(** * The client port of the typed message-multiplexing protocol

    A shallow embedding of [packages/lms-communication-client/src/ClientPort.ts]
    together with the registry of [BackendInterface] it reads, and proofs of
    the properties the specification states about it.

    The port is a single-threaded object: every method runs to completion on
    one executor.  A method is embedded as a state transformer over a [World]
    that holds the port's fields, the ordered log of everything the port did
    to its collaborators (transport, logger, promise resolvers, channel sinks,
    signal listeners) and the lazy signals the port has handed out. *)

From stdpp Require Import gmap strings list fin_maps sorting.

#[local] Set Warnings "-register-all".
#[local] Open Scope string_scope.
#[local] Open Scope nat_scope.
#[local] Open Scope list_scope.

(** ** Values that cross the wire *)

(** A JavaScript value as it is carried in a frame.  [VNotAvailable] is the
    sentinel a lazy signal holds before its first value arrives. *)
Inductive Value :=
| VNotAvailable
| VUndefined
| VNull
| VBool (b : bool)
| VNum (n : Z)
| VStr (s : string)
| VArr (items : list Value)
| VObj (fields : list (string * Value)).

(** [type WriteTag = number | string] *)
Inductive WriteTag :=
| TagNum (n : Z)
| TagStr (s : string).

Inductive PatchOp := OpReplace | OpAdd | OpRemove.

Inductive PathSegment :=
| Key (k : string)
| Index (i : nat).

WHAT THE TASK REQUIRES >> Type the entries out again so that they match exactly.

COMPLETED EXERCISE >>
(** * The client port of the typed message-multiplexing protocol

    A shallow embedding of [packages/lms-communication-client/src/ClientPort.ts]
    together with the registry of [BackendInterface] it reads, and proofs of
    the properties the specification states about it.

    The port is a single-threaded object: every method runs to completion on
    one executor.  A method is embedded as a state transformer over a [World]
    that holds the port's fields, the ordered log of everything the port did
    to its collaborators (transport, logger, promise resolvers, channel sinks,
    signal listeners) and the lazy signals the port has handed out. *)

From stdpp Require Import gmap strings list fin_maps sorting.

#[local] Set Warnings "-register-all".
#[local] Open Scope string_scope.
#[local] Open Scope nat_scope.
#[local] Open Scope list_scope.

(** ** Values that cross the wire *)

(** A JavaScript value as it is carried in a frame.  [VNotAvailable] is the
    sentinel a lazy signal holds before its first value arrives. *)
Inductive Value :=
| VNotAvailable
| VUndefined
| VNull
| VBool (b : bool)
| VNum (n : Z)
| VStr (s : string)
| VArr (items : list Value)
| VObj (fields : list (string * Value)).

(** [type WriteTag = number | string] *)
Inductive WriteTag :=
| TagNum (n : Z)
| TagStr (s : string).

Inductive PatchOp := OpReplace | OpAdd | OpRemove.

Inductive PathSegment :=
| Key (k : string)
| Index (i : nat).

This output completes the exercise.